Like every Docexp tool, the photo is processed in your own browser. It's worth saying plainly, because a face photo attached to your name and passport application is exactly the kind of file you shouldn't be casually uploading to whichever free website ranked first: nothing you drop into these tools is sent anywhere. There's no server on the other end at all.

If the background isn't clean enough, the background whitener can push a light-but-uneven background to pure white. Fair warning about how it works: it's a brightness threshold, not AI cutout magic. It does a good job when you're clearly darker than the wall behind you — which is exactly the "photo against a light wall" case — and a poor job on busy backgrounds. If your photo has a bookshelf behind you, retake it rather than trying to fix it.

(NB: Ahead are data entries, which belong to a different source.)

(* ===== verification/Handlers.v ===== *)
(** What the handlers of the baselines share: how a handler ends, the proposal a client
    makes ([GPropose] of [src/replica/defs/defs.go]) and its constants. *)
From stdpp Require Import gmap list.
From S2P Require Import Prelude WireBase Wire State QuorumSets GobWire DefsWire.

(** [GPropose] of [src/replica/defs/defs.go]; a client's connection is its number *)
Record GPropose := mkGPropose {
  gp_CommandId : Z; gp_ClientId : Z; gp_Command : Command; gp_Timestamp : Z; gp_Reply : Z; gp_Proxy : bool }.
(** [defs.CHAN_BUFFER_SIZE], the capacity of the channels *)
Definition CHAN_BUFFER_SIZE : Z := 2000000.
Definition PTRUE : Z := 1.
Definition PFALSE : Z := 0.

(** how a handler ends *)
Inductive outcome (A : Type) := Ok (a : A) | Panic | Stuck.
Arguments Ok {A}. Arguments Panic {A}. Arguments Stuck {A}.

Definition obind {A B} (m : outcome A) (k : A -> outcome B) : outcome B :=
  match m with Ok a => k a | Panic => Panic | Stuck => Stuck end.
Notation "x <~ y ;; z" := (obind y (fun x => z)) (at level 20, y at level 99, z at level 200, only parsing).
Notation "' x <~ y ;; z" := (obind y (fun x => z)) (at level 20, x pattern, y at level 99, z at level 200,
  only parsing).

(** a pointer that is followed *)
Definition deref {A} (o : option A) : outcome A := match o with Some a => Ok a | None => Panic end.
(** a slice is indexed: out of range panics *)
Definition index {A} (l : list A) (i : Z) : outcome A :=
  if i <? 0 then Panic else deref (l !! Z.to_nat i).

Lemma obind_Ok {A B} (m : outcome A) (k : A -> outcome B) b : obind m k = Ok b -> exists a, m = Ok a /\ k a = Ok b.
Proof. destruct m as [a| |]; [|done|done]. by exists a. Qed.
Lemma deref_Ok {A} (o : option A) a : deref o = Ok a -> o = Some a.
Proof. destruct o; [by intros [= ->]|done]. Qed.

(** the steps of a handler that returned *)
Ltac ok_steps :=
  repeat match goal with
  | H : obind _ _ = Ok _ |- _ => apply obind_Ok in H as (? & ? & H); cbn beta iota in H
  | H : Ok _ = Ok _ |- _ => injection H as H; subst
  | H : deref ?o = Ok _ |- _ => destruct o eqn:?; cbn [deref] in H; [|discriminate H]
  | H : Panic = Ok _ |- _ => discriminate H
  | H : Stuck = Ok _ |- _ => discriminate H
  | H : (_, _) = (_, _) |- _ => injection H as ? ?; subst
  | p : (_ * _)%type |- _ => destruct p
  end.

(** a computation that was seen to return, without its value *)
Lemma returned {A} (o : option A) d : match o with Some _ => true | None => false end = true -> o = Some (default d o).
Proof. by destruct o. Qed.

(** * The sender of the baselines ([src/replica/sender.go]): a queue of messages with
    their destinations, and the goroutine that takes them out.

    [Alive] has an entry per replica.  A closure [free] is a value; running it is an
    output. *)

Inductive SendType := SEND_ALL | SEND_QUORUM | SEND_EXCEPT | SEND_SINGLE | SEND_CLIENT | SEND_ALL_EXCEPT.
Definition ARGS_NUM : Z := CHAN_BUFFER_SIZE.

Section sender.
Context {M F : Type}.

Record SendArg := mkSendArg {
  sa_msg : M; sa_rpc : Z; sa_quorum : Quorum; sa_sendType : SendType; sa_id : Z; sa_free : option F }.
Definition Sender : Type := list SendArg.

(** a send on the channel; it waits when the channel is full *)
Definition sender_send (s : Sender) (arg : SendArg) : outcome Sender :=
  if ARGS_NUM <=? Zlength s then Stuck else Ok (s ++ [arg]).

Definition SendToAllAndFree (s : Sender) (msg : M) (rpc : Z) (free : option F) : outcome Sender :=
  sender_send s (mkSendArg msg rpc ∅ SEND_ALL 0 free).
Definition SendToAllExecptAndFree (s : Sender) (except : Z) (msg : M) (rpc : Z) (free : option F) : outcome Sender :=
  sender_send s (mkSendArg msg rpc ∅ SEND_ALL_EXCEPT except free).
Definition SendToQuorumAndFree (s : Sender) (q : Quorum) (msg : M) (rpc : Z) (free : option F) : outcome Sender :=
  sender_send s (mkSendArg msg rpc q SEND_QUORUM 0 free).
Definition SendExceptAndFree (s : Sender) (q : Quorum) (msg : M) (rpc : Z) (free : option F) : outcome Sender :=
  sender_send s (mkSendArg msg rpc q SEND_EXCEPT 0 free).
Definition SendToClientAndFree (s : Sender) (cid : Z) (msg : M) (rpc : Z) (free : option F) : outcome Sender :=
  sender_send s (mkSendArg msg rpc ∅ SEND_CLIENT cid free).
Definition SendToAndFree (s : Sender) (id : Z) (msg : M) (rpc : Z) (free : option F) : outcome Sender :=
  sender_send s (mkSendArg msg rpc ∅ SEND_SINGLE id free).

Definition SendToAll (s : Sender) (msg : M) (rpc : Z) := SendToAllAndFree s msg rpc None.
Definition SendToAllExecpt (s : Sender) (except : Z) (msg : M) (rpc : Z) := SendToAllExecptAndFree s except msg rpc None.
Definition SendToQuorum (s : Sender) (q : Quorum) (msg : M) (rpc : Z) := SendToQuorumAndFree s q msg rpc None.
Definition SendExcept (s : Sender) (q : Quorum) (msg : M) (rpc : Z) := SendExceptAndFree s q msg rpc None.
Definition SendToClient (s : Sender) (cid : Z) (msg : M) (rpc : Z) := SendToClientAndFree s cid msg rpc None.
Definition SendTo (s : Sender) (id : Z) (msg : M) (rpc : Z) := SendToAndFree s id msg rpc None.

(** * What the goroutine does *)

Inductive sender_effect :=
| ToPeer (p : Z) (rpc : Z) (msg : M)
| ToClient (cid : Z) (rpc : Z) (msg : M)
| RunFree (f : F).

(** the peers that are alive and wanted *)
Definition alive_peers (N : Z) (Alive : list bool) (wanted : Z -> bool) : list Z :=
  filter (fun p => wanted p && default false (Alive !! Z.to_nat p) = true) (seqZ 0 N).
Definition sendToAll (N : Z) (Alive : list bool) (msg : M) (rpc : Z) : list sender_effect :=
  (fun p => ToPeer p rpc msg) <$> alive_peers N Alive (fun _ => true).
Definition sendToAllExcept (N : Z) (Alive : list bool) (except : Z) (msg : M) (rpc : Z) : list sender_effect :=
  (fun p => ToPeer p rpc msg) <$> alive_peers N Alive (fun p => negb (p =? except)).
Definition sendToQuorum (N : Z) (Alive : list bool) (q : Quorum) (msg : M) (rpc : Z) : list sender_effect :=
  (fun p => ToPeer p rpc msg) <$> alive_peers N Alive (fun p => Contains q p).
Definition sendExcept (N : Z) (Alive : list bool) (q : Quorum) (msg : M) (rpc : Z) : list sender_effect :=
  (fun p => ToPeer p rpc msg) <$> alive_peers N Alive (fun p => negb (Contains q p)).

Definition send_arg (N : Z) (Alive : list bool) (arg : SendArg) : list sender_effect :=
  match sa_sendType arg with
  | SEND_ALL => sendToAll N Alive (sa_msg arg) (sa_rpc arg)
  | SEND_QUORUM => sendToQuorum N Alive (sa_quorum arg) (sa_msg arg) (sa_rpc arg)
  | SEND_EXCEPT => sendExcept N Alive (sa_quorum arg) (sa_msg arg) (sa_rpc arg)
  | SEND_CLIENT => [ToClient (sa_id arg) (sa_rpc arg) (sa_msg arg)]
  | SEND_SINGLE => [ToPeer (sa_id arg) (sa_rpc arg) (sa_msg arg)]
  | SEND_ALL_EXCEPT => sendToAllExcept N Alive (sa_id arg) (sa_msg arg) (sa_rpc arg)
  end ++ match sa_free arg with Some f => [RunFree f] | None => [] end.

(** a turn of the goroutine that [NewSender] starts; [None]: it waits *)
Definition queue_turn (N : Z) (Alive : list bool) (s : Sender) : option (Sender * list sender_effect) :=
  match s with [] => None | arg :: s => Some (s, send_arg N Alive arg) end.

Lemma alive_peers_elem N Alive wanted p :
  p ∈ alive_peers N Alive wanted <-> 0 <= p < N /\ wanted p = true /\ Alive !! Z.to_nat p = Some true.
Proof.
  unfold alive_peers. rewrite list_elem_of_filter, elem_of_seqZ, andb_true_iff.
  destruct (Alive !! Z.to_nat p) as [[]|]; cbn; naive_solver lia.
Qed.

(** a message to all goes to the quorum and to the rest, once each *)
Lemma quorum_and_rest N Alive q msg rpc :
  sendToQuorum N Alive q msg rpc ++ sendExcept N Alive q msg rpc ≡ₚ sendToAll N Alive msg rpc.
Proof.
  unfold sendToQuorum, sendExcept, sendToAll, alive_peers. rewrite <- fmap_app. f_equiv.
  induction (seqZ 0 N) as [|p l IH]; [done|]. rewrite !filter_cons.
  destruct (Contains q p), (default false (Alive !! Z.to_nat p)); cbn [andb negb];
    rewrite ?decide_True, ?decide_False by done; [by constructor|exact IH| |exact IH].
  etrans; [symmetry; apply Permutation_middle|]. by constructor.
Qed.
End sender.
Arguments SendArg : clear implicits.
Arguments Sender : clear implicits.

Hitting the file-size limit

This is the step that catches most people. Your cropped photo comes out at, say, 380 KB, and the portal wants 20–50 KB.

Don't re-crop or screenshot it smaller — use the exact-size image compressor, type the upper limit from your form (50 KB, say), and let it find the highest JPEG quality that fits under the number. It searches for the target instead of making you guess with a quality slider, which is the difference between one attempt and six.

The order that works

  1. Take a good source photo against a light wall.
  2. Crop with the passport photo maker using your country's preset.
  3. Whiten the background if needed — or retake the photo if it's busy.
  4. Compress to the portal's KB limit with the exact-size compressor.
  5. Upload once, pass once.

One caution to end on: photo specs do get revised, and embassies publish the authoritative version. If you're applying for something high-stakes, spend thirty seconds checking the official requirements page for your specific document before you shoot — then come back and make the photo match it.